_What you need to do_
Print the records below word for word, beginning with the first line and ending once the line containing "(parent, grandpa) =>" is printed.

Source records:
(** [try_commit] only calls the client and logs it. *)
Lemma try_commit_run p w :
  ∃ w', try_commit p w = (Ok (), w') ∧ votes_of (w_log w') = votes_of (w_log w) ∧
    w_state w' = w_state w ∧
    (∀ parent grandpa, get_proposal_ancestors (w_client w) p = Ok (parent, grandpa) →
       proposal_view parent = proposal_view grandpa +₆₄ 1 →
       block_hash (proposal_payload grandpa) ≠ empty_payload_hash →
       block_hash (proposal_payload grandpa) ≠ info_finalized_hash (client_info (w_client w)) →
       EFinalize (block_hash (proposal_payload grandpa)) ∈ w_log w' ∧
       w_client w' = (client_finalize_block (w_client w) (block_hash (proposal_payload grandpa))).2).
Proof.
  unfold try_commit, get, lift, catch, mbind, comp_bind.
  pose proof (get_proposal_ancestors_settles (w_client w) p) as Hset.
  destruct (get_proposal_ancestors (w_client w) p) as [[parent grandpa]|e|m|]; try done;
    [|by exists w].
  cbn -[u64_wrap empty_payload_hash]. unfold get, mbind, comp_bind.
  destruct (Z.eqb_spec (proposal_view parent) (proposal_view grandpa +₆₄ 1));
    [|exists w; naive_solver].
  case_bool_decide; simpl; [exists w; naive_solver|].
  case_bool_decide; simpl; [exists w; naive_solver|].
  unfold emit, modify, on_client, zoom, log_effect. simpl.
  destruct (client_finalize_block _ _) as [[e'|[]] c] eqn:E; simpl;
    (eexists; split; [reflexivity|]; simpl; rewrite votes_of_snoc, app_nil_r;
     do 2 (split; [done|]); intros ?? [= <- <-] _ _ _;
     split; [by apply elem_of_app; right; left|by rewrite E]).
Qed.

(** The worker after [try_commit]. *)
Definition committed p w : Worker :=
  match get_proposal_ancestors (w_client w) p with
  | Ok (parent, grandpa) =>
      let hash := block_hash (proposal_payload grandpa) in
      if (proposal_view parent =? proposal_view grandpa +₆₄ 1) &&
         (negb (bool_decide (hash = empty_payload_hash)) &&
          negb (bool_decide (hash = info_finalized_hash (client_info (w_client w)))))
      then set_client (client_finalize_block (w_client w) hash).2 (log_effect (EFinalize hash) w)
      else w
  | _ => w
  end.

_Response_
(** [try_commit] only calls the client and logs it. *)
Lemma try_commit_run p w :
  ∃ w', try_commit p w = (Ok (), w') ∧ votes_of (w_log w') = votes_of (w_log w) ∧
    w_state w' = w_state w ∧
    (∀ parent grandpa, get_proposal_ancestors (w_client w) p = Ok (parent, grandpa) →
       proposal_view parent = proposal_view grandpa +₆₄ 1 →
       block_hash (proposal_payload grandpa) ≠ empty_payload_hash →
       block_hash (proposal_payload grandpa) ≠ info_finalized_hash (client_info (w_client w)) →
       EFinalize (block_hash (proposal_payload grandpa)) ∈ w_log w' ∧
       w_client w' = (client_finalize_block (w_client w) (block_hash (proposal_payload grandpa))).2).
Proof.
  unfold try_commit, get, lift, catch, mbind, comp_bind.
  pose proof (get_proposal_ancestors_settles (w_client w) p) as Hset.
  destruct (get_proposal_ancestors (w_client w) p) as [[parent grandpa]|e|m|]; try done;
    [|by exists w].
  cbn -[u64_wrap empty_payload_hash]. unfold get, mbind, comp_bind.
  destruct (Z.eqb_spec (proposal_view parent) (proposal_view grandpa +₆₄ 1));
    [|exists w; naive_solver].
  case_bool_decide; simpl; [exists w; naive_solver|].
  case_bool_decide; simpl; [exists w; naive_solver|].
  unfold emit, modify, on_client, zoom, log_effect. simpl.
  destruct (client_finalize_block _ _) as [[e'|[]] c] eqn:E; simpl;
    (eexists; split; [reflexivity|]; simpl; rewrite votes_of_snoc, app_nil_r;
     do 2 (split; [done|]); intros ?? [= <- <-] _ _ _;
     split; [by apply elem_of_app; right; left|by rewrite E]).
Qed.

(** The worker after [try_commit]. *)
Definition committed p w : Worker :=
  match get_proposal_ancestors (w_client w) p with
  | Ok (parent, grandpa) =>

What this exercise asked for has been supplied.